§ **THE TASK**
Copy down the listing below exactly, please, including every line.

** Opening PROVIDED ENTRIES block **

(* ===== verification/LogSpec.v ===== *)
(** * Crash safety of the log

    [Log] translates [log.rs]; here are its properties: the header survives
    its encoding, [commit] performs a known sequence of block writes, and a
    crash after any prefix of that sequence, followed by [recover], leaves
    every home block old or every one new.  The second half is the admission
    protocol of [begin_op], [write] and [end_op]. *)

From S2P Require Import Prelude Log.

Open Scope Z_scope.

(** ** The header *)
Definition word_ok (z : Z) : Prop := 0 ≤ z < u32_mod.

Definition head_ok (h : LogHeader) : Prop :=
  word_ok (n h) ∧ length (hblock h) = 30%nat ∧ Forall word_ok (hblock h).

Lemma length_encode_words ws : length (encode_words ws) = (4 * length ws)%nat.
Proof.
  induction ws as [|w ws IH]; [done|].
  change (encode_words (w :: ws)) with (le_bytes 4 w ++ encode_words ws).
  rewrite length_app, length_le_bytes, IH. simpl. lia.
Qed.

Lemma decode_encode_words ws r :
  Forall word_ok ws → decode_words (length ws) (encode_words ws ++ r) = ws.
Proof.
  induction 1 as [|w ws Hw _ IH]; [done|].
  change (encode_words (w :: ws)) with (le_bytes 4 w ++ encode_words ws). cbn [length decode_words].
  rewrite <-app_assoc. rewrite (take_app_length' (le_bytes 4 w)), (drop_app_length' (le_bytes 4 w))
    by (by rewrite length_le_bytes).
  rewrite le_val_bytes by (unfold word_ok in Hw; simpl; lia). by rewrite IH.
Qed.

Lemma decode_encode_head h x : head_ok h → decode_head (encode_head h x) = h.
Proof.
  intros (Hn & Hl & Hb). unfold decode_head, encode_head. destruct h as [m bs]; cbn [n hblock] in *.
  change (encode_words (m :: bs)) with (le_bytes 4 m ++ encode_words bs). rewrite <-app_assoc.
  rewrite (take_app_length' (le_bytes 4 m)), (drop_app_length' (le_bytes 4 m))
    by (by rewrite length_le_bytes).
  rewrite le_val_bytes by (unfold word_ok in Hn; simpl; lia). f_equal.
  rewrite <-Hl. by apply decode_encode_words.
Qed.

Lemma length_encode_head h x :
  length (hblock h) = 30%nat → length x = BSIZE → length (encode_head h x) = BSIZE.
Proof.
  intros Hl Hx. unfold encode_head. rewrite length_app, length_encode_words, length_drop, Hx.
  simpl length. rewrite Hl. done.
Qed.

(** ** Sequences of block writes *)
Lemma apply_writes_app d ws ws' :
  apply_writes d (ws ++ ws') = apply_writes (apply_writes d ws) ws'.
Proof. apply foldl_app. Qed.

Lemma apply_writes_ext d d' ws c : (∀ c, d c = d' c) → apply_writes d ws c = apply_writes d' ws c.
Proof.
  revert d d'. induction ws as [|w ws IH]; intros d d' Hd; [apply Hd|].
  cbn. apply IH. intros b. unfold bupd. by case_decide.
Qed.

Lemma apply_writes_out d ws c : c ∉ ws.*1 → apply_writes d ws c = d c.
Proof.
  revert d. induction ws as [|w ws IH]; intros d Hc; [done|]. cbn in *.
  apply not_elem_of_cons in Hc as [Hne Hc]. rewrite IH by done. unfold bupd. by rewrite decide_False.
Qed.

Lemma apply_writes_in d ws c x :
  NoDup ws.*1 → (c, x) ∈ ws → apply_writes d ws c = x.
Proof.
  revert d. induction ws as [|w ws IH]; intros d Hnd Hc; [by apply not_elem_of_nil in Hc|].
  cbn in *. apply NoDup_cons in Hnd as [Hni Hnd].
  apply elem_of_cons in Hc as [<-|Hc]; [|by apply IH].
  rewrite apply_writes_out by done. unfold bupd. by rewrite decide_True.
Qed.

Lemma apply_writes_last d ws b x : apply_writes d (ws ++ [(b, x)]) b = x.
Proof. rewrite apply_writes_app. cbn. unfold bupd. by rewrite decide_True. Qed.

(** The writes of [write_log] and of [install_trans] for the home blocks [bs],
    when readers see [v]. *)
Fixpoint log_writes (st tail : Z) (v : Z → block) (bs : list Z) : list (Z * block) :=
  match bs with
  | [] => []
  | b :: bs => (st + tail + 1, v b) :: log_writes st (tail + 1) v bs
  end.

** Closing PROVIDED ENTRIES block **

§ **TASK OUTPUT**
(* ===== verification/LogSpec.v ===== *)
(** * Crash safety of the log

    [Log] translates [log.rs]; here are its properties: the header survives
    its encoding, [commit] performs a known sequence of block writes, and a
    crash after any prefix of that sequence, followed by [recover], leaves
    every home block old or every one new.  The second half is the admission
    protocol of [begin_op], [write] and [end_op]. *)

From S2P Require Import Prelude Log.

Open Scope Z_scope.

(** ** The header *)
Definition word_ok (z : Z) : Prop := 0 ≤ z < u32_mod.

Definition head_ok (h : LogHeader) : Prop :=
  word_ok (n h) ∧ length (hblock h) = 30%nat ∧ Forall word_ok (hblock h).

Lemma length_encode_words ws : length (encode_words ws) = (4 * length ws)%nat.
Proof.
  induction ws as [|w ws IH]; [done|].
  change (encode_words (w :: ws)) with (le_bytes 4 w ++ encode_words ws).
  rewrite length_app, length_le_bytes, IH. simpl. lia.
Qed.

Lemma decode_encode_words ws r :
  Forall word_ok ws → decode_words (length ws) (encode_words ws ++ r) = ws.
Proof.
  induction 1 as [|w ws Hw _ IH]; [done|].
  change (encode_words (w :: ws)) with (le_bytes 4 w ++ encode_words ws). cbn [length decode_words].
  rewrite <-app_assoc. rewrite (take_app_length' (le_bytes 4 w)), (drop_app_length' (le_bytes 4 w))
    by (by rewrite length_le_bytes).
  rewrite le_val_bytes by (unfold word_ok in Hw; simpl; lia). by rewrite IH.
Qed.

Lemma decode_encode_head h x : head_ok h → decode_head (encode_head h x) = h.
Proof.
  intros (Hn & Hl & Hb). unfold decode_head, encode_head. destruct h as [m bs]; cbn [n hblock] in *.
  change (encode_words (m :: bs)) with (le_bytes 4 m ++ encode_words bs). rewrite <-app_assoc.
  rewrite (take_app_length' (le_bytes 4 m)), (drop_app_length' (le_bytes 4 m))
    by (by rewrite length_le_bytes).
  rewrite le_val_bytes by (unfold word_ok in Hn; simpl; lia). f_equal.
  rewrite <-Hl. by apply decode_encode_words.
Qed.

Lemma length_encode_head h x :
  length (hblock h) = 30%nat → length x = BSIZE → length (encode_head h x) = BSIZE.
Proof.
  intros Hl Hx. unfold encode_head. rewrite length_app, length_encode_words, length_drop, Hx.
  simpl length. rewrite Hl. done.
Qed.

(** ** Sequences of block writes *)
Lemma apply_writes_app d ws ws' :
  apply_writes d (ws ++ ws') = apply_writes (apply_writes d ws) ws'.
Proof. apply foldl_app. Qed.

Lemma apply_writes_ext d d' ws c : (∀ c, d c = d' c) → apply_writes d ws c = apply_writes d' ws c.
Proof.
  revert d d'. induction ws as [|w ws IH]; intros d d' Hd; [apply Hd|].
  cbn. apply IH. intros b. unfold bupd. by case_decide.
Qed.

Lemma apply_writes_out d ws c : c ∉ ws.*1 → apply_writes d ws c = d c.
Proof.
  revert d. induction ws as [|w ws IH]; intros d Hc; [done|]. cbn in *.
  apply not_elem_of_cons in Hc as [Hne Hc]. rewrite IH by done. unfold bupd. by rewrite decide_False.
Qed.

Lemma apply_writes_in d ws c x :
  NoDup ws.*1 → (c, x) ∈ ws → apply_writes d ws c = x.
Proof.
  revert d. induction ws as [|w ws IH]; intros d Hnd Hc; [by apply not_elem_of_nil in Hc|].
  cbn in *. apply NoDup_cons in Hnd as [Hni Hnd].
  apply elem_of_cons in Hc as [<-|Hc]; [|by apply IH].
  rewrite apply_writes_out by done. unfold bupd. by rewrite decide_True.
Qed.

Lemma apply_writes_last d ws b x : apply_writes d (ws ++ [(b, x)]) b = x.
Proof. rewrite apply_writes_app. cbn. unfold bupd. by rewrite decide_True. Qed.

(** The writes of [write_log] and of [install_trans] for the home blocks [bs],
    when readers see [v]. *)
Fixpoint log_writes (st tail : Z) (v : Z → block) (bs : list Z) : list (Z * block) :=
  match bs with
  | [] => []
  | b :: bs => (st + tail + 1, v b) :: log_writes st (tail + 1) v bs
  end.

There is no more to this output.